#### Information provided ####

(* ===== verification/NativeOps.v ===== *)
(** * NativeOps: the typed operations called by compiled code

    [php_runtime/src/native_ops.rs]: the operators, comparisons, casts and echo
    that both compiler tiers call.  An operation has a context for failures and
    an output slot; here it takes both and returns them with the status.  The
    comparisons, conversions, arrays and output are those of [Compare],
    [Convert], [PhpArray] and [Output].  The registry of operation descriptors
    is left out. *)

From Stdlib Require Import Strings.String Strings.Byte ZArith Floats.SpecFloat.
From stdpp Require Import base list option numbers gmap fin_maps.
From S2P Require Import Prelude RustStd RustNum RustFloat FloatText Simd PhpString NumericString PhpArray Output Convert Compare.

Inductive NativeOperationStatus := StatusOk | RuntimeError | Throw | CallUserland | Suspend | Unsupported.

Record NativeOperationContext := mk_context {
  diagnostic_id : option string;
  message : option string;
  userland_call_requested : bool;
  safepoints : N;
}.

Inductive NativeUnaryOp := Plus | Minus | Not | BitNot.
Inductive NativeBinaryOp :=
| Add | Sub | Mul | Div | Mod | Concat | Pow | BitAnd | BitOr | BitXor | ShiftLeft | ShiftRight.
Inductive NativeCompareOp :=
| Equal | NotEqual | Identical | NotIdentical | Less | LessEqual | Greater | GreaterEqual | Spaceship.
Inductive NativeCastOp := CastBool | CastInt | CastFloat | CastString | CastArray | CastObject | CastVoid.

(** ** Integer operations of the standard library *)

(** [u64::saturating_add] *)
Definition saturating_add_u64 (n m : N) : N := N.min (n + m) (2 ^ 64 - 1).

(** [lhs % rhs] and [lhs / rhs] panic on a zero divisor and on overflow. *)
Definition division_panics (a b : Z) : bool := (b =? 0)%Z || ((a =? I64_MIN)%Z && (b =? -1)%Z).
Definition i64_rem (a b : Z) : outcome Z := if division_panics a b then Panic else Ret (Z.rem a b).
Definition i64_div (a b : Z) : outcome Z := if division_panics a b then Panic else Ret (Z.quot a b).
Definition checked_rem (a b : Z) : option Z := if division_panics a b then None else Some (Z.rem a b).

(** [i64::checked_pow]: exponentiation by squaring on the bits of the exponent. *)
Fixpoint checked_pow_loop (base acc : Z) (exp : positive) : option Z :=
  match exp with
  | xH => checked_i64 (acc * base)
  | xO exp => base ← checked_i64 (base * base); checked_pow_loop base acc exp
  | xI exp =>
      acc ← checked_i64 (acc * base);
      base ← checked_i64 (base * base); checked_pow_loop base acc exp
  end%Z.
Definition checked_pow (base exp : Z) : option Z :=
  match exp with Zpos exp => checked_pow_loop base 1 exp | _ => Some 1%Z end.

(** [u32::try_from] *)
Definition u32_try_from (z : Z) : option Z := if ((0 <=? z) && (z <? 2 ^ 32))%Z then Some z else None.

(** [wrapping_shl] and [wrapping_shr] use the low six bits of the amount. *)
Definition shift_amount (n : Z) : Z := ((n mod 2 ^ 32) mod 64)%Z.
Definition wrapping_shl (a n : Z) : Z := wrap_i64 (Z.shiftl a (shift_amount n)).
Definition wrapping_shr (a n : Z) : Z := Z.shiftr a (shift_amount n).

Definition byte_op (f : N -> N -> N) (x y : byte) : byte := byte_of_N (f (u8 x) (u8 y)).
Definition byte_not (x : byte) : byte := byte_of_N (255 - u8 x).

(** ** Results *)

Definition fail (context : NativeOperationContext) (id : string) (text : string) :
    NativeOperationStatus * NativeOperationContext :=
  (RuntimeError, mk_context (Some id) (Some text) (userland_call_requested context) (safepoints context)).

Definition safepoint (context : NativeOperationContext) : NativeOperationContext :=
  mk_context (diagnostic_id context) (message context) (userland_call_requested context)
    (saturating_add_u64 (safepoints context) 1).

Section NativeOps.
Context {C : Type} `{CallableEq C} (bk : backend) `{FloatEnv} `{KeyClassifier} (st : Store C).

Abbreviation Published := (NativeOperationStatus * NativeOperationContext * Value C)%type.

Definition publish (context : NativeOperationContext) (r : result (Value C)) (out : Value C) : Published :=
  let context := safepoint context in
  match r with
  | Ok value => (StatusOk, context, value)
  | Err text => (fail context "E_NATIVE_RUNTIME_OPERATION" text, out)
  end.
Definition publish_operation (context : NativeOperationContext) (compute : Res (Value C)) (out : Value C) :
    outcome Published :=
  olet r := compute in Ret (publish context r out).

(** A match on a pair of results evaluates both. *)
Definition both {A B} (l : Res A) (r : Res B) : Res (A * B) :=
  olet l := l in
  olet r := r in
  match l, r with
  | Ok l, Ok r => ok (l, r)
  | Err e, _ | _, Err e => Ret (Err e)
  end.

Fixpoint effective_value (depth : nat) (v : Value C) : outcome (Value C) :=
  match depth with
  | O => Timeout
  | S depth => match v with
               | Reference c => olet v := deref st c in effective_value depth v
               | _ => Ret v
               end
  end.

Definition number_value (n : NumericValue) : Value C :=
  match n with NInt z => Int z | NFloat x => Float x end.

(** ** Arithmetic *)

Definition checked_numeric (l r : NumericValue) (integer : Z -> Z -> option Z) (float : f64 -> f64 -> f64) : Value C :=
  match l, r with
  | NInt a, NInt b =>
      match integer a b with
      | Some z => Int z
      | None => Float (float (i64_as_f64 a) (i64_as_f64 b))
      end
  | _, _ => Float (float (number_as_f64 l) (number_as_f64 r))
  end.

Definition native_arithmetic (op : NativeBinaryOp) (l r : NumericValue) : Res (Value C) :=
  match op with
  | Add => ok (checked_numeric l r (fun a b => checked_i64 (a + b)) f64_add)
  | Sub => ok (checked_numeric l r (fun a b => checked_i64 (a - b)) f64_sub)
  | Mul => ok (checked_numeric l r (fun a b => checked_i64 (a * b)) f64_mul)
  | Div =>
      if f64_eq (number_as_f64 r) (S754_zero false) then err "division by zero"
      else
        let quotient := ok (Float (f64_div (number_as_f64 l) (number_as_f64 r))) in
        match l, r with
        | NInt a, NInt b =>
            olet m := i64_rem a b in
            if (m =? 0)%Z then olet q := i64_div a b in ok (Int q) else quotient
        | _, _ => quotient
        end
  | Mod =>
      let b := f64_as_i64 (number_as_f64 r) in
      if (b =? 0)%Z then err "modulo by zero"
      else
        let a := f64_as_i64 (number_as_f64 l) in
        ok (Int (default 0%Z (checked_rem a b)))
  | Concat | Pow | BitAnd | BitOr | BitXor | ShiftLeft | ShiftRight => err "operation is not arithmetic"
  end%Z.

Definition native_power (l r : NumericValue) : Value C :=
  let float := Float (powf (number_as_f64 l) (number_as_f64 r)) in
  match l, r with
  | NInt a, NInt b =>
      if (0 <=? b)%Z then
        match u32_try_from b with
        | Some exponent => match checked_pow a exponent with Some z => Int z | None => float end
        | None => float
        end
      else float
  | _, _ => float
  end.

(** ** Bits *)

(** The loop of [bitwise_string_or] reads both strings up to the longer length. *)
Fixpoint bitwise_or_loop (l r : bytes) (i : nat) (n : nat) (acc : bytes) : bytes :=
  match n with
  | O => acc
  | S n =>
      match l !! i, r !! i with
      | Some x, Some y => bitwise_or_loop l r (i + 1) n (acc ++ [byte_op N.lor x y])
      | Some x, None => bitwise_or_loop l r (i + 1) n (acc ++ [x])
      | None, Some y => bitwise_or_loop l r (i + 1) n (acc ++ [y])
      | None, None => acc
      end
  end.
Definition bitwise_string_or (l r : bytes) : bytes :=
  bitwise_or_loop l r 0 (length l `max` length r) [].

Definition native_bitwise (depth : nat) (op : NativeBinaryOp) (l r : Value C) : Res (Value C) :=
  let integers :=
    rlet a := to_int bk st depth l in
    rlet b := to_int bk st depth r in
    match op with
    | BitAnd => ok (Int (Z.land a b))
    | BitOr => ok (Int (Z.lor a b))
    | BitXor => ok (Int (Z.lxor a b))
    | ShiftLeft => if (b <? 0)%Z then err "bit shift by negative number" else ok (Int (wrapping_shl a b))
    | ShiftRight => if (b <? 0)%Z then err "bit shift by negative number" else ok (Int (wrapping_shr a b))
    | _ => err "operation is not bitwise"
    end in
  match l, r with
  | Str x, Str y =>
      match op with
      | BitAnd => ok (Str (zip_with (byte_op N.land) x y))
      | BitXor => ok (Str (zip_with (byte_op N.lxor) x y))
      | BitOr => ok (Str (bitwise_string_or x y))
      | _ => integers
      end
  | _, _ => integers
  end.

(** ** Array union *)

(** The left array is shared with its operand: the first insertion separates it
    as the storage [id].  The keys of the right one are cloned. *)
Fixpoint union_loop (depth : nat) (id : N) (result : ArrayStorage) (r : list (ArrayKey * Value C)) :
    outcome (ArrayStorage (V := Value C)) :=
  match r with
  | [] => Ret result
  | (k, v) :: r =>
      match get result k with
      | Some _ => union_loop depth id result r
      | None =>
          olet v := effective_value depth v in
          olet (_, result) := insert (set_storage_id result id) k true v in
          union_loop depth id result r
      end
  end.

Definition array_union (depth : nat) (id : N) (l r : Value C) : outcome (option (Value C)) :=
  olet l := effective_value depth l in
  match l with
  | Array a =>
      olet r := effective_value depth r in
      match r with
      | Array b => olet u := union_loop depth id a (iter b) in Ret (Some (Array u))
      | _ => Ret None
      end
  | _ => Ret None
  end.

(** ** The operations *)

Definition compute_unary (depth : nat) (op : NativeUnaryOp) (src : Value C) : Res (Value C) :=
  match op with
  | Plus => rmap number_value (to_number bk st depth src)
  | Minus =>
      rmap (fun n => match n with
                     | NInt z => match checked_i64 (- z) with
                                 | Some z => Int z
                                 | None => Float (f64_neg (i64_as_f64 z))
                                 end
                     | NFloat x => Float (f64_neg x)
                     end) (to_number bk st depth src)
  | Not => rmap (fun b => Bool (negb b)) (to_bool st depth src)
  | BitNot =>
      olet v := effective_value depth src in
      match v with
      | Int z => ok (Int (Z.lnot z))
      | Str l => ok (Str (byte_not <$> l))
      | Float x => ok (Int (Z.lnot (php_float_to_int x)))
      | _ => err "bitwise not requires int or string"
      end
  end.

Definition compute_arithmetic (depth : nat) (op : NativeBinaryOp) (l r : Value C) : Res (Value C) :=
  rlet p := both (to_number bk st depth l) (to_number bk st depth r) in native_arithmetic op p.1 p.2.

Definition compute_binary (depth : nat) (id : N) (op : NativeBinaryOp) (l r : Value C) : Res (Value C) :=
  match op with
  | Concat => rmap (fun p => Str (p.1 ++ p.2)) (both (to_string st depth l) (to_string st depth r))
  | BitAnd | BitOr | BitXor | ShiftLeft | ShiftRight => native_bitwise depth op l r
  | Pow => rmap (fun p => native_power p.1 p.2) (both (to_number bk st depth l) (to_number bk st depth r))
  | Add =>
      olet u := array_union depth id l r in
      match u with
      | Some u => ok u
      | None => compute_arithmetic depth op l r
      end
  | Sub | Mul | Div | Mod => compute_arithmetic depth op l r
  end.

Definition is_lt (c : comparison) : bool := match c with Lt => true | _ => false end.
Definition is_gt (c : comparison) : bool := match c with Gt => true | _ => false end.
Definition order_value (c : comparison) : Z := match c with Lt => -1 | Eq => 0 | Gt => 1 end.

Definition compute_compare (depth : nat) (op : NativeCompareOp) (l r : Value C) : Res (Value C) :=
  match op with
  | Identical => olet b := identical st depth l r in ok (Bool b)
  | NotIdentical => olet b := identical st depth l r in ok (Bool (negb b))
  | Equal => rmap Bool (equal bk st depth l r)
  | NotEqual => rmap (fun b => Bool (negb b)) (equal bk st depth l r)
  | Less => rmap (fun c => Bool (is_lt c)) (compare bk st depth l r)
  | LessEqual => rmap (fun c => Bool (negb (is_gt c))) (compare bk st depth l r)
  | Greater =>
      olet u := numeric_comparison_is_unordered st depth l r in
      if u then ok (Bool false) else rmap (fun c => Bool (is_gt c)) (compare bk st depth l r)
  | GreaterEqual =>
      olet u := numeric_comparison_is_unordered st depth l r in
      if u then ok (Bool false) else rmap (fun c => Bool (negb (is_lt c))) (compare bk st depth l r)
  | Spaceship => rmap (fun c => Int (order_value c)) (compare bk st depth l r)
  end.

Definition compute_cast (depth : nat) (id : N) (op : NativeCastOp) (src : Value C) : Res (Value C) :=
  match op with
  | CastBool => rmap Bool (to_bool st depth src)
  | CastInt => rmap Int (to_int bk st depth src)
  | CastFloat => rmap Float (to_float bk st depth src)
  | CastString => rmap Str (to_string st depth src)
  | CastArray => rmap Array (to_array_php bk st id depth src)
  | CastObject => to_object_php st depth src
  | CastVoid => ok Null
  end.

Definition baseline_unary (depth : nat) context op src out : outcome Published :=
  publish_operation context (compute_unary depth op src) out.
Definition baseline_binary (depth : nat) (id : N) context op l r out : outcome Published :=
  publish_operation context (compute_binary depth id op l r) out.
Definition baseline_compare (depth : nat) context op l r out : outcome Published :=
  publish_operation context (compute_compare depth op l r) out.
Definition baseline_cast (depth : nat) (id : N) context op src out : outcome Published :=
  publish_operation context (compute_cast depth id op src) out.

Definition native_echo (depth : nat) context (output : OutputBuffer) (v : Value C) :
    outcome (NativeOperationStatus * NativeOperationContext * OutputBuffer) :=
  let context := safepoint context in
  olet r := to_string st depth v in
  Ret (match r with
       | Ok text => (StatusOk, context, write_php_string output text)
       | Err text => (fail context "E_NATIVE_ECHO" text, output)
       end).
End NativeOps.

####

**Your task**
Copy each line of the data that contains the word "PhpArray", leaving the other lines out.

**Written solution**
    [Convert], [PhpArray] and [Output].  The registry of operation descriptors
From S2P Require Import Prelude RustStd RustNum RustFloat FloatText Simd PhpString NumericString PhpArray Output Convert Compare.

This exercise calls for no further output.